Clinical Psychologist,
PhD Scholar, Amrita Institute of Medical Sciences,
Kochi, India.


Lakshmi SMT, Jayakumar, Natarajan G, Edward M, Shaju, Ashish E. A Scoping Review of Research on Attributes of Social Cognition Impairment among Children with Disruptive Behaviours. Online J Health Allied Scs. 2023;22(2):2. Available at URL:

Submitted: May 16, 2023; Accepted: July 4, 2023; Published: July 15, 2023


Abstract: Background: Children's social cognition, an ability to understand and infer the thoughts and feelings of others influences how they develop a unique view of the world. Higher social cognitive capacities are associated with better prosocial skills whereas difficulties in understanding and thinking about others’ mental states can lead to disruptive social functioning and increase the risk of major mental health problems. Impairment in the development of social cognition is considered to be the most important reason behind a child’s disruptive behaviour. Therefore, this paper aimed to understand different factors involved with disrupted social cognition which results in disruptive behaviour in children. Methods: The review was done by systematically using the keywords such as social cognition AND disruptive children OR anger children OR externalizing disorders OR conduct disorder and the timeline selected was from 2008 to 2023. Articles published on PubMed and Google Scholar were included in the study. The PRISMA was followed for reporting the systematic review. Results: The contribution of biological factors involving the role of callous-unemotional trait, disturbed neuropsychological processes, imbalance in the behavioural regulation system, hostile parenting, poor attachment patterns and poor environmental factors were considered as major causes of anger among children. Conclusions: The paper concludes that, although considerable progress has been made in understanding this topic, there is a need to further refine our conceptualisation of the problem to develop an effective treatment plan for dealing with children with disruptive behaviour.
Key Words: Biological, Psychological, Social cognition, Disruptive behaviour


Children's social cognition, an ability to understand and infer the thoughts and feelings of others influences how they develop a unique view of the world [1]. Higher social cognitive capacities are associated with better prosocial skills whereas difficulties in understanding and thinking about others’ mental states can lead to disruptive social functioning and increase the risk of major mental health problems [2]. Examining developmental factors that impact young children's disruptive behaviour, we must understand that both social and cognitive domains play an important role in children who are suffering from disruptive problems.

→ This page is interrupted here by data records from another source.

(* ===== verification/Mast.v ===== *)
(** * MAST nodes, forests and programs

    The node types of core/src/mast/node, [MastForest] and the trait
    [ExecutableMastForest] of core/src/mast/mod.rs, and [Program] and
    [KernelDescriptor] of core/src/program, as far as execution reads them. *)

From S2P Require Import Prelude Felt Operations OpBatch.

(** [MastNodeId] is a [u32] index into the nodes of its forest. *)
Notation MastNodeId := nat (only parsing).

Record BasicBlockNode := mkBasicBlockNode { op_batches : list OpBatch; bb_digest : Word }.
Record JoinNode := mkJoinNode { first : MastNodeId; second : MastNodeId; join_digest : Word }.
Record SplitNode := mkSplitNode { on_true : MastNodeId; on_false : MastNodeId; split_digest : Word }.
Record LoopNode := mkLoopNode { body : MastNodeId; loop_digest : Word }.
Record CallNode := mkCallNode { callee : MastNodeId; is_syscall : bool; call_digest : Word }.
Record DynNode := mkDynNode { is_dyncall : bool; dyn_digest : Word }.
Record ExternalNode := mkExternalNode { external_digest : Word }.

Inductive MastNode :=
| NBlock (n : BasicBlockNode)
| NJoin (n : JoinNode)
| NSplit (n : SplitNode)
| NLoop (n : LoopNode)
| NCall (n : CallNode)
| NDyn (n : DynNode)
| NExternal (n : ExternalNode).

Definition digest (n : MastNode) : Word :=
  match n with
  | NBlock n => bb_digest n
  | NJoin n => join_digest n
  | NSplit n => split_digest n
  | NLoop n => loop_digest n
  | NCall n => call_digest n
  | NDyn n => dyn_digest n
  | NExternal n => external_digest n
  end.

Definition is_external (n : MastNode) : bool := match n with NExternal _ => true | _ => false end.

(** The accessors panic ([None]) on a node of another kind. *)
Definition unwrap_basic_block (n : MastNode) : option BasicBlockNode :=
  match n with NBlock n => Some n | _ => None end.
Definition unwrap_loop (n : MastNode) : option LoopNode :=
  match n with NLoop n => Some n | _ => None end.
Definition unwrap_dyn (n : MastNode) : option DynNode :=
  match n with NDyn n => Some n | _ => None end.
Definition unwrap_external (n : MastNode) : option ExternalNode :=
  match n with NExternal n => Some n | _ => None end.

(** The ids a node refers to, in [append_children_to] order. *)
Definition children (n : MastNode) : list MastNodeId :=
  match n with
  | NJoin n => [first n; second n]
  | NSplit n => [on_true n; on_false n]
  | NLoop n => [body n]
  | NCall n => [callee n]
  | NBlock _ | NDyn _ | NExternal _ => []
  end.

(** ** Basic block nodes *)

Definition num_op_batches (n : BasicBlockNode) : nat := length (op_batches n).

(** [operations]: with the padding; [num_operations]: their number, as a [u32]. *)
Definition operations (n : BasicBlockNode) : list Operation := op_batches n ≫= ob_ops.
Definition num_operations (n : BasicBlockNode) : option Z :=
  let num_ops := Z.of_nat (sum_list (length ∘ ob_ops <$> op_batches n)) in
  if num_ops <=? U32_MAX then Some num_ops else None.

(** ** Forests *)

Class ExecutableMastForest (F : Type) := {
  get_node_by_id : F -> MastNodeId -> option MastNode;
  get_digest_by_id : F -> MastNodeId -> option Word;
  (** The outer option is a panic: a root that is not a node. *)
  find_procedure_root : F -> Word -> option (option MastNodeId);
  forest_advice_map : F -> gmap Word (list Felt)
}.

(** The cached commitments are not read by execution. *)
Record MastForest := mkMastForest {
  nodes : list MastNode;
  roots : list MastNodeId;
  advice_map : gmap Word (list Felt)
}.

Fixpoint find_root (f : MastForest) (d : Word) (rs : list MastNodeId) : option (option MastNodeId) :=
  match rs with
  | [] => Some None
  | root_id :: rs =>
      n ← nodes f !! root_id;
      if decide (digest n = d) then Some (Some root_id) else find_root f d rs
  end.

#[export] Instance dense_forest : ExecutableMastForest MastForest := {|
  get_node_by_id f id := nodes f !! id;
  get_digest_by_id f id := digest <$> nodes f !! id;
  find_procedure_root f d := find_root f d (roots f);
  forest_advice_map := advice_map
|}.

(** ** Programs *)

(** The kernel is the list of its procedure hashes. *)
Notation KernelDescriptor := (list Word) (only parsing).
Definition contains_proc (kernel : KernelDescriptor) (proc_hash : Word) : bool :=
  bool_decide (proc_hash ∈ kernel).

Record Program := mkProgram {
  mast_forest : MastForest;
  entrypoint : MastNodeId;
  program_kernel : KernelDescriptor
}.

(** [Program::with_kernel] asserts that the entrypoint is a node and a root. *)
Definition program_with_kernel (f : MastForest) (entry : MastNodeId) (kernel : KernelDescriptor) :
    option Program :=
  if bool_decide (is_Some (nodes f !! entry)) && bool_decide (entry ∈ roots f)
  then Some (mkProgram f entry kernel) else None.

(** ** Well-formed forests

    What [from_parts] establishes for the executor: ids in range, and basic
    blocks with at least one batch (the node builder rejects an empty one). *)

Definition node_wf (f : MastForest) (n : MastNode) : Prop :=
  Forall (fun id => (id < length (nodes f))%nat) (children n) /\
  match n with NBlock b => op_batches b <> [] | _ => True end.

Record forest_wf (f : MastForest) : Prop := {
  fw_nodes : Forall (node_wf f) (nodes f);
  fw_roots : Forall (fun id => (id < length (nodes f))%nat) (roots f)
}.

Lemma find_root_spec (f : MastForest) d rs :
  Forall (fun id => (id < length (nodes f))%nat) rs ->
  exists o, find_root f d rs = Some o /\
    match o with
    | Some id => id ∈ rs /\ exists n, nodes f !! id = Some n /\ digest n = d
    | None => forall id n, id ∈ rs -> nodes f !! id = Some n -> digest n <> d
    end.
Proof.
  induction 1 as [|r rs Hr Hrs IH]; cbn [find_root].
  { exists None. split; [done|]. intros id n Hin. by apply elem_of_nil in Hin. }
  destruct (lookup_lt_is_Some_2 _ _ Hr) as [n Hn]. rewrite Hn. cbn [mbind option_bind].
  destruct (decide (digest n = d)) as [Hd|Hd].
  { exists (Some r). split; [done|]. split; [by left|]. by exists n. }
  destruct IH as (o & -> & Ho). exists o. split; [done|]. destruct o as [id|].
  - destruct Ho as [Hin Ho]. split; [by right|done].
  - intros id n' Hin Hn'. apply elem_of_cons in Hin as [->|Hin]; [congruence|by eapply Ho].
Qed.
Lemma length_codes gs : length (codes gs) = width gs.
Proof.
  induction gs as [|g gs IH]; [done|]. rewrite width_cons. unfold codes in *.
  cbn [mbind list_bind length app]. by rewrite length_app, IH.
Qed.

Lemma length_ops_of gs : Forall group_wf gs -> (length (ops_of gs) <= GROUP_SIZE * width gs)%nat.
Proof.
  induction 1 as [|g gs Hg _ IH]; [cbn; lia|]. rewrite width_cons. unfold ops_of in *. cbn.
  rewrite length_app. destruct Hg as [Hg _]. unfold GROUP_SIZE in *. lia.
Qed.

Lemma update_app {A} (l1 l2 : list A) (x y : A) :
  update (length l1) y (l1 ++ x :: l2) = Some (l1 ++ y :: l2).
Proof.
  rewrite update_Some by (rewrite length_app; cbn; lia). f_equal.
  rewrite <- (Nat.add_0_r (length l1)). by rewrite insert_app_r.
Qed.

(** ** The accumulator *)

Definition next_slot (gs : list group) (cur : list Operation) : nat :=
  width gs + S (length (imms cur)).

Ltac slot_lia := unfold next_slot, BATCH_SIZE_PLUS_ONE, INVALID_IDX, BATCH_SIZE, GROUP_SIZE in *; lia.

Definition rep (gs : list group) (cur : list Operation) : OpBatchAccumulator :=
  mkAcc (ops_of gs ++ cur)
    (starts 0 gs ++ length (ops_of gs) :: replicate (length (imms cur)) INVALID_IDX
     ++ replicate (BATCH_SIZE_PLUS_ONE - next_slot gs cur) 0%nat)
    (pads gs ++ replicate (BATCH_SIZE - width gs) false)
    (codes gs ++ ZERO :: imms cur ++ replicate (BATCH_SIZE - next_slot gs cur) ZERO)
    (group_value cur) (length cur) (width gs) (next_slot gs cur).

Definition rep_wf (gs : list group) (cur : list Operation) : Prop :=
  Forall group_wf gs /\ open_wf cur /\ (next_slot gs cur <= BATCH_SIZE)%nat.

Lemma rep_new : acc_new = rep [] [].
Proof. done. Qed.

Lemma fix_uninit_run (l1 l2 : list nat) x n k : x <> INVALID_IDX ->
  fix_uninit (length l1 + k) (length l1) n (l1 ++ x :: replicate k INVALID_IDX ++ l2) =
  Some (l1 ++ x :: replicate k n ++ l2).
Proof.
  intros Hx. revert l2. induction k as [|k IH]; intros l2.
  - rewrite Nat.add_0_r. cbn [replicate app].
    assert (Hg : forall u, u = length l1 -> fix_uninit u (length l1) n (l1 ++ x :: l2) = Some (l1 ++ x :: l2)).
    { intros [|u] Hu; cbn [fix_uninit]; rewrite Hu, Nat.leb_refl, list_lookup_middle by done;
        cbn [mbind option_bind]; by rewrite (proj2 (Nat.eqb_neq _ _)). }
    by apply Hg.
  - rewrite Nat.add_succ_r. cbn [fix_uninit].
    rewrite (proj2 (Nat.leb_le (length l1) (S _))) by lia.
    rewrite replicate_S_end, <- app_assoc. cbn [app].
    assert (HL : l1 ++ x :: replicate k INVALID_IDX ++ INVALID_IDX :: l2 =
                 (l1 ++ x :: replicate k INVALID_IDX) ++ INVALID_IDX :: l2) by (by rewrite <- app_assoc).
    rewrite HL, list_lookup_middle by (rewrite length_app; cbn; rewrite length_replicate; lia).
    cbn [mbind option_bind]. rewrite Nat.eqb_refl.
    replace (S (length l1 + k)) with (length (l1 ++ x :: replicate k INVALID_IDX))
      by (rewrite length_app; cbn; rewrite length_replicate; lia).
    rewrite update_app. cbn [mbind option_bind]. rewrite <- app_assoc. cbn [app].
    rewrite IH. by rewrite replicate_S_end, <- app_assoc.
Qed.

Lemma pad_if_needed_run O I P k G cur gi ni :
  gi = length P ->
  pad_if_needed (mkAcc (O ++ cur) I (P ++ replicate (S k) false) G (group_value cur) (length cur) gi ni) =
  Some (mkAcc (O ++ g_ops (finish cur)) I (P ++ g_pad (finish cur) :: replicate k false) G
          (group_value cur) (length (g_ops (finish cur))) gi ni).
Proof.
  intros ->. unfold pad_if_needed. cbn [acc_op_idx acc_ops].
  assert ((length cur =? 0)%nat || from_option has_imm false (last (O ++ cur)) = needs_pad cur) as ->.
  { unfold needs_pad. destruct cur as [|op cur _] using rev_ind; [done|].
    rewrite app_assoc, !last_snoc. done. }
  unfold finish. destruct (needs_pad cur); cbn [g_ops g_pad]; [|done].
  unfold push_op. cbn. rewrite update_app. cbn. rewrite length_app, app_assoc. cbn [length]. do 2 f_equal.
  change (op_code Op.Noop) with 0. rewrite Z.shiftl_0_l. change (wrap64 0) with 0. apply Z.lor_0_r.
Qed.

Lemma starts_finish gs cur :
  starts 0 (gs ++ [finish cur]) =
  starts 0 gs ++ length (ops_of gs) :: replicate (length (imms cur)) (length (ops_of (gs ++ [finish cur]))).
Proof.
  rewrite starts_app. cbn [starts]. rewrite app_nil_r. unfold num_imms. rewrite finish_imms.
  rewrite ops_of_app, length_app. unfold ops_of at 4. cbn. rewrite app_nil_r. done.
Qed.

Lemma finalize_indptr_run gs cur P G v i : rep_wf gs cur ->
  finalize_indptr
    (mkAcc (ops_of (gs ++ [finish cur])) (acc_indptr (rep gs cur)) P G v i (width gs) (next_slot gs cur)) =
  Some (mkAcc (ops_of (gs ++ [finish cur]))
          (starts 0 (gs ++ [finish cur]) ++ length (ops_of (gs ++ [finish cur]))
           :: replicate (BATCH_SIZE - next_slot gs cur) 0%nat)
          P G v i (width gs) (next_slot gs cur)).
Proof.
  intros (Hgs & Hcur & Hn). unfold finalize_indptr. 
  cbn [acc_ops acc_indptr acc_padding acc_groups acc_group acc_op_idx acc_next_group_idx acc_group_idx rep].
  set (n := length (ops_of (gs ++ [finish cur]))).
  replace (BATCH_SIZE_PLUS_ONE - next_slot gs cur)%nat with (S (BATCH_SIZE - next_slot gs cur))
    by (unfold BATCH_SIZE_PLUS_ONE; lia).
  cbn [replicate].
  assert (HL : forall l : list nat, starts 0 gs ++ length (ops_of gs) :: replicate (length (imms cur)) INVALID_IDX ++ l
    = (starts 0 gs ++ length (ops_of gs) :: replicate (length (imms cur)) INVALID_IDX) ++ l)
    by (intros; by rewrite <- app_assoc).
  rewrite HL.
  assert (Hlen : length (starts 0 gs ++ length (ops_of gs) :: replicate (length (imms cur)) INVALID_IDX)
                 = next_slot gs cur).
  { rewrite length_app, length_starts. cbn [length]. rewrite length_replicate. unfold next_slot. lia. }
  rewrite <- Hlen at 1. rewrite update_app. cbn [mbind option_bind]. rewrite <- HL.
  rewrite checked_sub_Some by (unfold next_slot; lia). cbn [mbind option_bind].
  assert (Hx : length (ops_of gs) <> INVALID_IDX).
  { pose proof (length_ops_of gs Hgs). slot_lia. }
  pose proof (fix_uninit_run (starts 0 gs) (n :: replicate (BATCH_SIZE - next_slot gs cur) 0%nat) _ n
                (length (imms cur)) Hx) as Hf.
  rewrite length_starts in Hf.
  replace (next_slot gs cur - 1)%nat with (width gs + length (imms cur))%nat by (unfold next_slot; lia).
  rewrite Hf.
  cbn [mbind option_bind]. do 2 f_equal.
  rewrite starts_finish, <- app_assoc. done.
Qed.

Disruptive behaviour has been recognized as one of the most common and persistent forms of childhood maladjustment, and predictive of a range of negative adolescent and adult outcomes including continuing aggression, failure in school and work settings, substance abuse, and late-onset psychopathology [3]. Disruptive behaviours refer to childhood problems defined by a broad array of disruptive antisocial behaviours [4]. Defining characteristics of disruptive behaviour include being aggressive, defiant, and antisocial behaviours tantrums, oppositionality and restless, impulsive behaviours which violate the rights of others or even criminality. Several clinically recognized disorders such as attention-deficit/ hyperactivity disorder (ADHD), conduct disorder (CD), and oppositional defiant disorder (ODD) also involve disruptive behaviours [4]. The behaviours characteristic of these disorders is prevalent and serious childhood problems [4]. Recent studies suggest that the prevalence of disruptive behaviours is on the rise [5, 6]. Children who are with externalizing behaviour tend to have low social thinking. Social thinking or social cognition refers to how people think about themselves and others in the social world. The social cognition construct provides a broad theoretical perspective that focuses on how people process information within social contexts. It includes person perception, causal attributions concerning self and others, and bringing social judgments to decision-making, among other elements. Major difficulties with social cognition limit their functioning. Deficits in social cognition lead to behavioural disorders, poor academic performance, inappropriate interpersonal relationships, educational and cognitive impairments, isolation, and psychological issues [7]. Indian Statistics report revealed that 73% of conduct disorders have their onset during middle childhood. Among the Indian studies, Deivasigamani has reported the prevalence of CD to be 11.13%. Considering the significance of this problem and the severe consequences it has in a growing child’s life we need to understand the different ways to resolve and prevent a child from growing into a psychopath.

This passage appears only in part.